WASHINGTON -- President Barack Obama will order companies that do business with the federal government to pay their workers a minimum wage of $10.10 per hour as part of his effort to advance his agenda without cooperation from Congress.
The president announced plans to sign the new executive order in his State of the Union address Tuesday night, according to a White House fact sheet. The order will apply to new contracts between the government and companies that supply it with goods and services.
The order would reach only a fraction of the millions of minimum-wage workers in the United States, but it would provide a raise to several hundred thousand people. Most of those affected are janitors who clean federal buildings, cafeteria workers and some laborers on federal construction projects.
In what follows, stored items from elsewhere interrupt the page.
Lemma nearest_float_monotone (p q : Q) :
  p <= q -> nearest_float p <= nearest_float q.
Proof.
  intro H.
  assert (Z0 : forall t, inject_Z 0 * pow2 t == 0) by (intro t; ring).
  assert (M1 : forall t, inject_Z 1 * pow2 t == pow2 t) by (intro t; ring).
  assert (N1 : forall t, inject_Z (-1) * pow2 t == - pow2 t) by (intro t; ring).
  destruct (Qlt_le_dec 0 p) as [Pp|Pp].
  - (* 0 < p <= q *)
    assert (Np : ~ p == 0) by lra. assert (Nq : ~ q == 0) by lra.
    assert (A : Qabs p <= Qabs q).
    { rewrite (Qabs_pos p), (Qabs_pos q) by lra. assumption. }
    pose proof (@float_exponent_monotone p q Np A) as Le.
    destruct (Z.eq_dec (float_exponent p) (float_exponent q)) as [E|N];
      [apply nearest_float_same_exponent; assumption|].
    assert (Ap : Qabs p == p) by (apply Qabs_pos; lra).
    assert (Aq : Qabs q == q) by (apply Qabs_pos; lra).
    assert (Lo : pow2 (float_exponent q + 52) <= q).
    { pose proof (float_exponent_min p) as Hm.
      pose proof (@float_exponent_lower q Nq ltac:(lia)) as Lo.
      rewrite Aq in Lo. exact Lo. }
    assert (Up : p <= pow2 (float_exponent q + 52)).
    { pose proof (@float_exponent_upper p Np) as Up. rewrite Ap in Up.
      apply Qlt_le_weak. eapply Qlt_le_trans; [exact Up|].
      apply pow2_le. lia. }
    apply Qle_trans with (pow2 (float_exponent q + 52)).
    + rewrite <- M1. apply nearest_float_le; [lia|]. rewrite M1. assumption.
    + rewrite <- M1. apply nearest_float_ge; [lia|]. rewrite M1. assumption.
  - destruct (Qlt_le_dec q 0) as [Pq|Pq].
    + (* p <= q < 0 *)
      assert (Np : ~ p == 0) by lra. assert (Nq : ~ q == 0) by lra.
      assert (A : Qabs q <= Qabs p).
      { rewrite (Qabs_neg p), (Qabs_neg q) by lra. lra. }
      pose proof (@float_exponent_monotone q p Nq A) as Le.
      destruct (Z.eq_dec (float_exponent p) (float_exponent q)) as [E|N];
        [apply nearest_float_same_exponent; assumption|].
      assert (Ap : Qabs p == - p) by (apply Qabs_neg; lra).
      assert (Aq : Qabs q == - q) by (apply Qabs_neg; lra).
      assert (Lo : pow2 (float_exponent p + 52) <= - p).
      { pose proof (float_exponent_min q) as Hm.
        pose proof (@float_exponent_lower p Np ltac:(lia)) as Lo.
        rewrite Ap in Lo. exact Lo. }
      assert (Up : - q <= pow2 (float_exponent p + 52)).
      { pose proof (@float_exponent_upper q Nq) as Up. rewrite Aq in Up.
        apply Qlt_le_weak. eapply Qlt_le_trans; [exact Up|].
        apply pow2_le. lia. }
      apply Qle_trans with (- pow2 (float_exponent p + 52)).
      * rewrite <- N1. apply nearest_float_le; [lia|]. rewrite N1. lra.
      * rewrite <- N1. apply nearest_float_ge; [lia|]. rewrite N1. lra.
    + (* p <= 0 <= q *)
      apply Qle_trans with 0.
      * rewrite <- (Z0 (float_exponent p)). apply nearest_float_le; [lia|].
        rewrite Z0. assumption.
      * rewrite <- (Z0 (float_exponent q)). apply nearest_float_ge; [lia|].
        rewrite Z0. assumption.
Qed.

(** Floats are left alone. *)
Lemma nearest_float_zero (q : Q) : q == 0 -> nearest_float q == 0.
Proof.
  intro E. unfold nearest_float.
  rewrite (@round_half_even_int (q / pow2 (float_exponent q)) 0).
  - ring.
  - set (x := pow2 (float_exponent q)). clearbody x. rewrite E.
    unfold Qdiv. ring.
Qed.

Lemma representable_compat (v w : Q) :
  v == w -> representable v -> representable w.
Proof.
  intros E (m & e & He & Hm & Hv). exists m, e.
  split; [assumption|]. split; [assumption|]. rewrite <- E. assumption.
Qed.

Lemma representable_double (v : Q) : representable v -> representable (2 * v).
Proof.
  intros (m & e & He & Hm & Hv). exists m, (e + 1)%Z.
  split; [lia|]. split; [assumption|]. rewrite pow2_succ, Hv. ring.
Qed.

Lemma representable_fixed (v : Q) : representable v -> nearest_float v == v.
Proof.
  intros (m & e & He & Hm & Hv).
  destruct (Z.eq_dec m 0) as [->|Nm].
  { assert (Z : v == 0) by (rewrite Hv; ring).
    rewrite (nearest_float_zero Z). symmetry. assumption. }
  pose proof (pow2_pos e) as Pe.
  assert (Nv : ~ v == 0).
  { intro Z. rewrite Hv in Z.
    assert (Zm : inject_Z m == 0).
    { destruct (Qmult_integral _ _ Z) as [A|A]; [assumption|lra]. }
    apply Nm. unfold Qeq in Zm. simpl in Zm. lia. }
  assert (Le : (float_exponent v <= e)%Z).
  { apply float_exponent_le; [assumption|assumption|].
    apply Qabs_Qlt_condition.
    assert (B : pow2 (e + 53) == inject_Z (2 ^ 53) * pow2 e).
    { rewrite Z.add_comm, pow2_plus, (pow2_Z (n := 53)) by lia. reflexivity. }
    rewrite B, Hv.
    assert (M1 : inject_Z (- 2 ^ 53) < inject_Z m) by (rewrite <- Zlt_Qlt; lia).
    assert (M2 : inject_Z m < inject_Z (2 ^ 53)) by (rewrite <- Zlt_Qlt; lia).
    rewrite inject_Z_opp in M1.
    set (x := inject_Z m) in *. set (y := inject_Z (2 ^ 53)) in *.
    set (z := pow2 e) in *. clearbody x y z. split; nra. }
  unfold nearest_float. set (ev := float_exponent v) in *.
  pose proof (pow2_pos ev) as Pv.
  assert (D : v / pow2 ev == inject_Z (m * 2 ^ (e - ev))).
  { rewrite Hv, (pow2_split Le), inject_Z_mult. field. lra. }
  rewrite (round_half_even_int D).
  rewrite Hv, (pow2_split Le), inject_Z_mult. ring.
Qed.

Lemma nearest_float_representable (q : Q) : representable (nearest_float q).
Proof.
  destruct (Qeq_dec q 0) as [Z|N].
  { apply representable_compat with 0; [symmetry; apply nearest_float_zero; assumption|].
    exists 0%Z, 0%Z. split; [lia|]. split; [reflexivity|]. ring. }
  pose proof (float_exponent_upper N) as U.
  apply Qabs_Qlt_condition in U.
  pose proof (float_exponent_min q) as Hmin.
  unfold nearest_float. set (e := float_exponent q) in *.
  pose proof (pow2_pos e) as Pe.
  assert (B : pow2 (e + 53) == inject_Z (2 ^ 53) * pow2 e).
  { rewrite Z.add_comm, pow2_plus, (pow2_Z (n := 53)) by lia. reflexivity. }
  rewrite B in U. destruct U as [U1 U2].
  assert (L2 : q / pow2 e <= inject_Z (2 ^ 53)).
  { apply Qle_shift_div_r; [assumption|]. lra. }
  assert (L1 : inject_Z (- 2 ^ 53) <= q / pow2 e).
  { apply Qle_shift_div_l; [assumption|]. rewrite inject_Z_opp. lra. }
  apply round_half_even_le in L2. apply round_half_even_ge in L1.
  set (M := round_half_even (q / pow2 e)) in *.
  destruct (Z.eq_dec M (2 ^ 53)) as [E1|N1].
  { exists (2 ^ 52)%Z, (e + 1)%Z. split; [lia|]. split; [reflexivity|].
    rewrite E1, pow2_succ.
    change (inject_Z (2 ^ 53)) with (2 * inject_Z (2 ^ 52)). ring. }
  destruct (Z.eq_dec M (- 2 ^ 53)) as [E2|N2].
  { exists (- 2 ^ 52)%Z, (e + 1)%Z. split; [lia|]. split; [reflexivity|].
    rewrite E2, pow2_succ.
    change (inject_Z (- 2 ^ 53)) with (2 * inject_Z (- 2 ^ 52)). ring. }
  exists M, e. split; [assumption|]. split; [lia|]. reflexivity.
Qed.

(** What [binary64] yields, case by case. *)
Lemma binary64_cases (q : Q) :
  (binary64 q = PInf /\ float_max < nearest_float q)
  \/ (binary64 q = NInf /\ nearest_float q < - float_max)
  \/ (exists v, binary64 q = Fin v /\ v == nearest_float q
                /\ - float_max <= v /\ v <= float_max).
Proof.
  unfold binary64. cbv zeta.
  pose proof (Qred_correct (nearest_float q)) as R.
  destruct (Qlt_bool float_max (Qred (nearest_float q))) eqn:E1.
  { left. split; [reflexivity|]. apply Qlt_bool_iff in E1. lra. }
  destruct (Qlt_bool (Qred (nearest_float q)) (- float_max)) eqn:E2.
  { right. left. split; [reflexivity|]. apply Qlt_bool_iff in E2. lra. }
  right. right. exists (Qred (nearest_float q)).
  apply Qlt_bool_false_iff in E1, E2. repeat split; auto.
Qed.

Lemma binary64_representable (q : Q) :
  - float_max <= q -> q <= float_max -> representable q ->
  feq (binary64 q) (Fin q).
Proof.
  intros L U Hr. pose proof (representable_fixed Hr) as F.
  destruct (binary64_cases q) as [[_ H]|[[_ H]|(v & -> & E & _)]];
    [exfalso; lra|exfalso; lra|].
  simpl. rewrite E. assumption.
Qed.

(** The rounding of binary64 has the properties [rounding]. *)
Lemma binary64_rounding : rounding binary64.
Proof.
  assert (Hmax : 0 < float_max) by reflexivity.
  split.
  - intros p q H. pose proof (nearest_float_monotone H) as M.
    destruct (binary64_cases p) as [[-> P]|[[-> P]|(v & -> & Ev & Lv & Uv)]];
      destruct (binary64_cases q) as [[-> Q]|[[-> Q]|(w & -> & Ew & Lw & Uw)]];
      simpl; try reflexivity; try (exfalso; lra).
    apply Qle_bool_iff. lra.
  - vm_compute. reflexivity.
  - vm_compute. reflexivity.
  - intros p q H.
    destruct (binary64_cases p) as [[E _]|[[E _]|(v & E & Ev & Lv & Uv)]];
      rewrite E in H; try discriminate.
    injection H as <-.
    apply binary64_representable; [assumption|assumption|].
    apply representable_compat with (nearest_float p);
      [symmetry; assumption|apply nearest_float_representable].
  - intros q H.
    assert (Hr : representable q).
    { destruct (binary64_cases q) as [[E _]|[[E _]|(v & E & Ev & _)]];
        rewrite E in H; simpl in H; try contradiction.
      apply representable_compat with (nearest_float q);
        [rewrite <- Ev; assumption|apply nearest_float_representable]. }
    pose proof (representable_fixed (representable_double Hr)) as F.
    destruct (binary64_cases (2 * q)) as [[E _]|[[E _]|(v & E & Ev & _)]];
      rewrite E; auto.
    left. simpl. rewrite Ev. assumption.
Qed.

(* ------------------------------------------------------------------ *)
(** ** Rounding *)
(* ------------------------------------------------------------------ *)

Lemma feq_refl (x : pyfloat) : feq x x.
Proof. destruct x; simpl; auto. reflexivity. Qed.

Lemma fle_between (x : pyfloat) (a b : Q) :
  (Fin a <=? x)%F = true -> (x <=? Fin b)%F = true ->
  exists r, x = Fin r /\ a <= r /\ r <= b.
Proof.
  destruct x as [| |r|]; simpl; try discriminate.
  intros H1 H2. apply Qle_bool_iff in H1, H2. eauto.
Qed.

Lemma fle_feq_l (x y z : pyfloat) :
  feq x y -> (x <=? z)%F = true -> (y <=? z)%F = true.
Proof.
  destruct x as [| |a|], y as [| |b|], z as [| |c|]; simpl; try tauto;
    try discriminate.
  intros E H. apply Qle_bool_iff in H. apply Qle_bool_iff. lra.
Qed.

Lemma fle_feq_r (x y z : pyfloat) :
  feq x y -> (z <=? x)%F = true -> (z <=? y)%F = true.
Proof.
  destruct x as [| |a|], y as [| |b|], z as [| |c|]; simpl; try tauto;
    try discriminate.
  intros E H. apply Qle_bool_iff in H. apply Qle_bool_iff. lra.
Qed.


(** A rational between two rationals that binary64 to numbers rounds to a
    number between them. *)
Lemma round_between (lo q hi a b : Q) :
  lo <= q -> q <= hi -> feq (binary64 lo) (Fin a) -> feq (binary64 hi) (Fin b) ->
  exists r, binary64 q = Fin r /\ a <= r /\ r <= b.
Proof.
  intros H1 H2 Ea Eb. apply fle_between.
  - apply (fle_feq_l _ _ _ Ea). apply (@round_monotone binary64 binary64_rounding). assumption.
  - apply (fle_feq_r _ _ _ Eb). apply (@round_monotone binary64 binary64_rounding). assumption.
Qed.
Obama also called for a minimum-wage increase in his State of the Union address last year. White House officials have focused on pushing legislation drafted by Sen. Tom Harkin, D-Iowa, and Rep. George Miller, D-Calif., that would lift the minimum wage from $7.25 an hour to $10.10.
In the face of solid opposition from Republicans, who argue the move would
hurt employers and slow job growth, the wage bill has not gotten very far. Some Democratic strategists believe, however, that it could get through Congress this year, with members facing reelection.
In the meantime, as the president tries to rebound from a bruising year, the White House is eager to show Obama is moving ahead with his plans, even if only in increments.
The president's prime-time speech highlighted several other initiatives -- on job training, long-term unemployment and education -- that don't require congressional approval.
Obama is scheduled to travel later this week to Maryland, Pennsylvania, Tennessee and Wisconsin to promote the plans. He's slated to visit a Costco in Lanham, Md., on Wednesday.